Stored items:
----

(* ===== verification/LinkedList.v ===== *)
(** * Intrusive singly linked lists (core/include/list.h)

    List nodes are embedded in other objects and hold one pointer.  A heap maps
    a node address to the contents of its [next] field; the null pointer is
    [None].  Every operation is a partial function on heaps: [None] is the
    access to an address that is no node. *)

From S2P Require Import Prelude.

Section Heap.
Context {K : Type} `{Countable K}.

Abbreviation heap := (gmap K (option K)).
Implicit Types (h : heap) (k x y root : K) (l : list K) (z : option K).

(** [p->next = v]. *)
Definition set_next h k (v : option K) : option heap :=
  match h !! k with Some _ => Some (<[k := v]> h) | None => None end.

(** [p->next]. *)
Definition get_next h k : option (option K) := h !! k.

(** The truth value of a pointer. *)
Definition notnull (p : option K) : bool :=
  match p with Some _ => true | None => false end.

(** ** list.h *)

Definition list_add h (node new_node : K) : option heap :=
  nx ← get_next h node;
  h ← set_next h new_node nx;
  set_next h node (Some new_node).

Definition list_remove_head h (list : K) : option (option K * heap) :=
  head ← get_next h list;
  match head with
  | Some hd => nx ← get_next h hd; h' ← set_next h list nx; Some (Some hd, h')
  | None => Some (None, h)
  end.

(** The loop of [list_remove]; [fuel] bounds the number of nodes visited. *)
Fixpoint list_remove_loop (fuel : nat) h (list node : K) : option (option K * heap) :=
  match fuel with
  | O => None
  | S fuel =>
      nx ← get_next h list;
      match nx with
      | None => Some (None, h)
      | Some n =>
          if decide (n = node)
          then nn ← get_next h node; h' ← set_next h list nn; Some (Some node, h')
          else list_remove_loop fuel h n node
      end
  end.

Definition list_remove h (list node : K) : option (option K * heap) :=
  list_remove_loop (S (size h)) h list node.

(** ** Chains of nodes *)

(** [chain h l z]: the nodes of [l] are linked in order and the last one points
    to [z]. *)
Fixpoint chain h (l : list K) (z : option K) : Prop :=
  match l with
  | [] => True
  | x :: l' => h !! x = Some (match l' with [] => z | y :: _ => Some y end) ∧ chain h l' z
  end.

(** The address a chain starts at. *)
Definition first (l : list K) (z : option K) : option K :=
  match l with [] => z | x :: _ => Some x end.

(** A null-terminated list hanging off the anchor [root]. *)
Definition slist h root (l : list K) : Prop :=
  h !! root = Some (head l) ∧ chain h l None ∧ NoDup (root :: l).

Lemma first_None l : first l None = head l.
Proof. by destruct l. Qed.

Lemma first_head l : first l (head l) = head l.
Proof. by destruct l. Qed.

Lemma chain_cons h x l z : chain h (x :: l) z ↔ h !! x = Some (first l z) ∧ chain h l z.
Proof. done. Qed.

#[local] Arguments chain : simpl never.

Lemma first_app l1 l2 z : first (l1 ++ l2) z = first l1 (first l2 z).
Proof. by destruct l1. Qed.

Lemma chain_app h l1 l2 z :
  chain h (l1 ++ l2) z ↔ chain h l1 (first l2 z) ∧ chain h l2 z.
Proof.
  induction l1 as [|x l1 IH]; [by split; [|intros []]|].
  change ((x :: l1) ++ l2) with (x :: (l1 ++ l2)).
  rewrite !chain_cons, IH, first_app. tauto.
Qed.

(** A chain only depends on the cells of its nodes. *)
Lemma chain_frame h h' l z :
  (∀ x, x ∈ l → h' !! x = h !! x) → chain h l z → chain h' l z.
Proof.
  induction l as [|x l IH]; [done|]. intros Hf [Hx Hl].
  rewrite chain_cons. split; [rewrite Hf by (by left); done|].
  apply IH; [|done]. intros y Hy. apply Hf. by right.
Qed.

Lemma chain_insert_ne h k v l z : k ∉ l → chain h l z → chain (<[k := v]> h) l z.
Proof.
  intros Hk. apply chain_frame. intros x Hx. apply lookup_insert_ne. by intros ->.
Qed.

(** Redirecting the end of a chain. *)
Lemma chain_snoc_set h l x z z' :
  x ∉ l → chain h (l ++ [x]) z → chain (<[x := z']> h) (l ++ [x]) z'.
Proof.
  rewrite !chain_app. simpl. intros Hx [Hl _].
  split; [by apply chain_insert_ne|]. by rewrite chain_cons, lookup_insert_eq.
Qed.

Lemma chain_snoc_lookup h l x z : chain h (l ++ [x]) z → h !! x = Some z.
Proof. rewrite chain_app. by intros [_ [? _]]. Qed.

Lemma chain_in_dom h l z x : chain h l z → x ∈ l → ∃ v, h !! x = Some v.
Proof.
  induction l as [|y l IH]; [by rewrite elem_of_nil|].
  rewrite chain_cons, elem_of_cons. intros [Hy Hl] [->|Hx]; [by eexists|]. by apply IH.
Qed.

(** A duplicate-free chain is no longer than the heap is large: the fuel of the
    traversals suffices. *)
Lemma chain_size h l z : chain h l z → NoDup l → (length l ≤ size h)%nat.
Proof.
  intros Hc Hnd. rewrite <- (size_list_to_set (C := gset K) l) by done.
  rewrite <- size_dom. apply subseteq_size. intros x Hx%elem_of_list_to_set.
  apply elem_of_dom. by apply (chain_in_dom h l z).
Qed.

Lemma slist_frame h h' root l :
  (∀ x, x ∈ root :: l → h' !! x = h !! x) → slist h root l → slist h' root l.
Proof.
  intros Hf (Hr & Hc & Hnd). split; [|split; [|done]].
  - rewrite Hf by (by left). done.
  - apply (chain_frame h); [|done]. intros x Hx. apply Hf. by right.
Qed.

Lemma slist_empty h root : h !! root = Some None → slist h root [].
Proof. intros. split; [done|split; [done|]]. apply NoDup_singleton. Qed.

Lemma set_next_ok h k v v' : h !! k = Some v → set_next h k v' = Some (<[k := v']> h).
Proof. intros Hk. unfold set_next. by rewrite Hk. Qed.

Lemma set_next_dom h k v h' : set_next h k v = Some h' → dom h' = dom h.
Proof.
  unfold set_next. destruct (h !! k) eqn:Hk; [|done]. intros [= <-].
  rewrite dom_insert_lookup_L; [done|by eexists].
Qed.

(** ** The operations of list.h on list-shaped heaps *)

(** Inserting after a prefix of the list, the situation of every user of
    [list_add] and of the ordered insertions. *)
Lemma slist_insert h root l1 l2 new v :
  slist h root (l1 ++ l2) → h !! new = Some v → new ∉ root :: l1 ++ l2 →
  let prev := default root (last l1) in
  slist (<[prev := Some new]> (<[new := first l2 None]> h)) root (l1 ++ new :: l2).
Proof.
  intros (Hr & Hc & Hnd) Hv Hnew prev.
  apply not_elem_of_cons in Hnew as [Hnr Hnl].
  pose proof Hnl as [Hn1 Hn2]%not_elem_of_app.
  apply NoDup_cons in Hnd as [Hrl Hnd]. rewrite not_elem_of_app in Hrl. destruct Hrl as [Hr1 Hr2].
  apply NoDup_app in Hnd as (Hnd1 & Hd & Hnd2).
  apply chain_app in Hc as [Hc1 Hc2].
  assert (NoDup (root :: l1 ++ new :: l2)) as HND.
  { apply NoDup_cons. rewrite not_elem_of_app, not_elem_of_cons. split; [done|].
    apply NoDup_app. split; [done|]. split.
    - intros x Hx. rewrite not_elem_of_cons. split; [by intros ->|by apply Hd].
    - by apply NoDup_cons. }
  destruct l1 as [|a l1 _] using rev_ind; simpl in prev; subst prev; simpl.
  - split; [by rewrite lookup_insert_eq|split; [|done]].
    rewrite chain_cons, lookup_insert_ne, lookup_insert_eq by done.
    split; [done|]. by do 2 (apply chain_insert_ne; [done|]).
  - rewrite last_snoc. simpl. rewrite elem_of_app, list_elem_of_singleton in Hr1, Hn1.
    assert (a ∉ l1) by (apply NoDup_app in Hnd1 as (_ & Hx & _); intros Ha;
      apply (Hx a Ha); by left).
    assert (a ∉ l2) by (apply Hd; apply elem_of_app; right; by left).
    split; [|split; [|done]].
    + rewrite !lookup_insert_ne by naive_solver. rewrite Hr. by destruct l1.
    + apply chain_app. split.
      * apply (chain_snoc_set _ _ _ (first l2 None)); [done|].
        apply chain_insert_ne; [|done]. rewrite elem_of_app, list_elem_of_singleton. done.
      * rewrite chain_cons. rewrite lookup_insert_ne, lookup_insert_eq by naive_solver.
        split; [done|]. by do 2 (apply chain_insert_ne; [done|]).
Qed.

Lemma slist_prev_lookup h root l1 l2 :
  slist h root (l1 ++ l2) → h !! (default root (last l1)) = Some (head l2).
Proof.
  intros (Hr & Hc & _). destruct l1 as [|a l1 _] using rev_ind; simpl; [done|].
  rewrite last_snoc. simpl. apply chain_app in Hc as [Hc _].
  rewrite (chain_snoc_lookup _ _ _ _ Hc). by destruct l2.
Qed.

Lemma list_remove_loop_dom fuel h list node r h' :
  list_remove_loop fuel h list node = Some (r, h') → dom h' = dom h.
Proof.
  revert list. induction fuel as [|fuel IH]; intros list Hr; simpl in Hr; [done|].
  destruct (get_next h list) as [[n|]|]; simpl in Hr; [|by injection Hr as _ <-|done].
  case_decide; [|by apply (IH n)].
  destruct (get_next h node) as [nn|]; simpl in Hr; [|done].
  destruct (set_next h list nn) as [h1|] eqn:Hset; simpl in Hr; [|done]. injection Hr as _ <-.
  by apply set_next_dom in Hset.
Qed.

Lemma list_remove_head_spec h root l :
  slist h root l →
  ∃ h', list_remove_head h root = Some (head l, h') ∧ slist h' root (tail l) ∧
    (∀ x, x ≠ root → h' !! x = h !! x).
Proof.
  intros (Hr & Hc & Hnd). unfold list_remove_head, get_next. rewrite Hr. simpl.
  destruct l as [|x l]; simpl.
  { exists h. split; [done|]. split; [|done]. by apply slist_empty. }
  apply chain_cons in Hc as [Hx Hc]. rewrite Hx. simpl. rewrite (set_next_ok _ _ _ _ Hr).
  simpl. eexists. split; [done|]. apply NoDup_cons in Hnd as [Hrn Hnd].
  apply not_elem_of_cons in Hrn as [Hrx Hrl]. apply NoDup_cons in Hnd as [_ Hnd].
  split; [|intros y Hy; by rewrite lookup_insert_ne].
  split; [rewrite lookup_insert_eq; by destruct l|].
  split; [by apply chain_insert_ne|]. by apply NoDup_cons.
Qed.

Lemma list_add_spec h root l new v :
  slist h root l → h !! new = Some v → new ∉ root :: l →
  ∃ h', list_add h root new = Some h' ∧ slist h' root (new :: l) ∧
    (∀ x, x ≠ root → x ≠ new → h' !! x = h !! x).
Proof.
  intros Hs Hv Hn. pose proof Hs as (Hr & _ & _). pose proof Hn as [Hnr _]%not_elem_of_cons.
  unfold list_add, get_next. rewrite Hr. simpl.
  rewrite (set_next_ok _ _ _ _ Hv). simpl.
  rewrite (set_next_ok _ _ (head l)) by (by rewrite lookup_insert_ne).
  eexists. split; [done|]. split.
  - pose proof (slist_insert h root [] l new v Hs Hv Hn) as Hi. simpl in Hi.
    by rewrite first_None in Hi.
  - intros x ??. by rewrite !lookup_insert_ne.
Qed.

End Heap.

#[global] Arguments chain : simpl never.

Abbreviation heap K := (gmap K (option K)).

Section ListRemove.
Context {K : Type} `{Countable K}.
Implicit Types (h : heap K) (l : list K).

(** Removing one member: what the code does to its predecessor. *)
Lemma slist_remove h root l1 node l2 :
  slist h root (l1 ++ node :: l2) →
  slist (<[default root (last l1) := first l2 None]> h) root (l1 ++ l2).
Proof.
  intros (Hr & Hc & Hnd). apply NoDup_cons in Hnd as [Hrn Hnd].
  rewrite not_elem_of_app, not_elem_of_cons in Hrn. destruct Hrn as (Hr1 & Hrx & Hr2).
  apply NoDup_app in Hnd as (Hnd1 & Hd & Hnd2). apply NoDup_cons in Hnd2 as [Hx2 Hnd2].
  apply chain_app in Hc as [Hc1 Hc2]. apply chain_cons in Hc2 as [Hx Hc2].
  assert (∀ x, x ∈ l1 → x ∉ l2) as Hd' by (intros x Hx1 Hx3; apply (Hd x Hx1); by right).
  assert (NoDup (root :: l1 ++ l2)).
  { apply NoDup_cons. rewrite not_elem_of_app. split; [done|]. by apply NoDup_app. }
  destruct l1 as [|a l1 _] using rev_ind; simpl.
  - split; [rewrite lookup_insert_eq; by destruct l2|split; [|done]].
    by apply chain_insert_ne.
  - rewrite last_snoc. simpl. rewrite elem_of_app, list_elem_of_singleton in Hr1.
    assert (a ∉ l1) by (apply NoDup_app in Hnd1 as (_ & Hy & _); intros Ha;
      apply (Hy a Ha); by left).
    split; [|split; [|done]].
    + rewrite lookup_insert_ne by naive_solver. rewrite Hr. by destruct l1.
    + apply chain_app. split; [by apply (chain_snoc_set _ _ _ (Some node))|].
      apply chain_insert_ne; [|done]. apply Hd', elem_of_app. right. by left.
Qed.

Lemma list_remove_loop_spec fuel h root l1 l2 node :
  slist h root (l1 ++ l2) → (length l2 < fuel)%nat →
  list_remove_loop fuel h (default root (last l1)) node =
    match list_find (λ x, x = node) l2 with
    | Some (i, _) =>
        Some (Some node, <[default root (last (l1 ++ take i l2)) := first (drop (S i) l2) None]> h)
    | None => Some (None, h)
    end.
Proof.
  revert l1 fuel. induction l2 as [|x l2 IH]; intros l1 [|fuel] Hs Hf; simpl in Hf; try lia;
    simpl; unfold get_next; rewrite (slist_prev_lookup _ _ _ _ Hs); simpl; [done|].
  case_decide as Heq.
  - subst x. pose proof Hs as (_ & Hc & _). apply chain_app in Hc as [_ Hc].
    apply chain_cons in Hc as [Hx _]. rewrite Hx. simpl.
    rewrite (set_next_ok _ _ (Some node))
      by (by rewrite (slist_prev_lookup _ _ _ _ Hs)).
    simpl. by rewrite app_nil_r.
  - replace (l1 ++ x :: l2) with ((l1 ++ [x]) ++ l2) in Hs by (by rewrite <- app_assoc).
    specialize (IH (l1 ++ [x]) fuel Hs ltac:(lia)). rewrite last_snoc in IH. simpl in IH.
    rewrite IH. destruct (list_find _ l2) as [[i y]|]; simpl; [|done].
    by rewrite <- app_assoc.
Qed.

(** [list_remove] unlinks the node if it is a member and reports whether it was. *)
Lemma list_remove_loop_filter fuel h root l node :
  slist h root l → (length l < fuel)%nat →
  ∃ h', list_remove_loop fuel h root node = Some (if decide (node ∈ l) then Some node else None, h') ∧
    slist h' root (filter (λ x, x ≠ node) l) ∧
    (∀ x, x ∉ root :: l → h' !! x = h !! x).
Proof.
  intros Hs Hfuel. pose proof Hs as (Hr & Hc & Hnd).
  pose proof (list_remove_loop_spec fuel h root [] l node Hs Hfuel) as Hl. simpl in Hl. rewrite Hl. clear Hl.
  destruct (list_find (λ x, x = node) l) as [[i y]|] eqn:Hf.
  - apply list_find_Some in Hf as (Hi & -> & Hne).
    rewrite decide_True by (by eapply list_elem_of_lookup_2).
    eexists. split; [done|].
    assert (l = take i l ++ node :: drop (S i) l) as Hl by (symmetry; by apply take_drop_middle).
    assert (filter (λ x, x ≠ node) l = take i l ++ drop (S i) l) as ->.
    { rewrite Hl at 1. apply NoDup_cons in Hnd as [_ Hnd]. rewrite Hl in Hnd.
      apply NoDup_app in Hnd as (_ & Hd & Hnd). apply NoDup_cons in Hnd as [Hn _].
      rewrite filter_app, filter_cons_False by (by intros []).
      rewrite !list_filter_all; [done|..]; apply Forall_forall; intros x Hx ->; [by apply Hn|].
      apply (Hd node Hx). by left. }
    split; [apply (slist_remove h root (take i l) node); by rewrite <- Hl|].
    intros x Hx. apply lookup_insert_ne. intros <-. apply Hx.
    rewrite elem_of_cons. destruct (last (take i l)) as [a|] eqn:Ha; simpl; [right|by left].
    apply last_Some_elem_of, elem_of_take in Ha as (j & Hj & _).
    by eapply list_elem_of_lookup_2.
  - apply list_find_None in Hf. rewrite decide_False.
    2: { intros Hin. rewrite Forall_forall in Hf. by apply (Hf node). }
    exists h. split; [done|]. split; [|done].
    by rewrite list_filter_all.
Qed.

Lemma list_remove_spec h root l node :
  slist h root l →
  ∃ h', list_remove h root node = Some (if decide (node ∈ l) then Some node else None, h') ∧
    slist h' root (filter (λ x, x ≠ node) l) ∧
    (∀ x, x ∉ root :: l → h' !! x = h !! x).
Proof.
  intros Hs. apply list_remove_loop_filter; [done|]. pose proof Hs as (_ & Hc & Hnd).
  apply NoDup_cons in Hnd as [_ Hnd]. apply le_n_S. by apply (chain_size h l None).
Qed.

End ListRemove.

----

Among the entries above, locate the lines containing "rewrite (set_next_ok _ _ _ _ Hv). simpl." and "rewrite not_elem_of_app, not_elem_of_cons in", and transcribe exactly those two lines and all lines between.

Exercise output:
  rewrite (set_next_ok _ _ _ _ Hv). simpl.
  rewrite (set_next_ok _ _ (head l)) by (by rewrite lookup_insert_ne).
  eexists. split; [done|]. split.
  - pose proof (slist_insert h root [] l new v Hs Hv Hn) as Hi. simpl in Hi.
    by rewrite first_None in Hi.
  - intros x ??. by rewrite !lookup_insert_ne.
Qed.

End Heap.

#[global] Arguments chain : simpl never.

Abbreviation heap K := (gmap K (option K)).

Section ListRemove.
Context {K : Type} `{Countable K}.
Implicit Types (h : heap K) (l : list K).

(** Removing one member: what the code does to its predecessor. *)
Lemma slist_remove h root l1 node l2 :
  slist h root (l1 ++ node :: l2) →
  slist (<[default root (last l1) := first l2 None]> h) root (l1 ++ l2).
Proof.
  intros (Hr & Hc & Hnd). apply NoDup_cons in Hnd as [Hrn Hnd].
  rewrite not_elem_of_app, not_elem_of_cons in Hrn. destruct Hrn as (Hr1 & Hrx & Hr2).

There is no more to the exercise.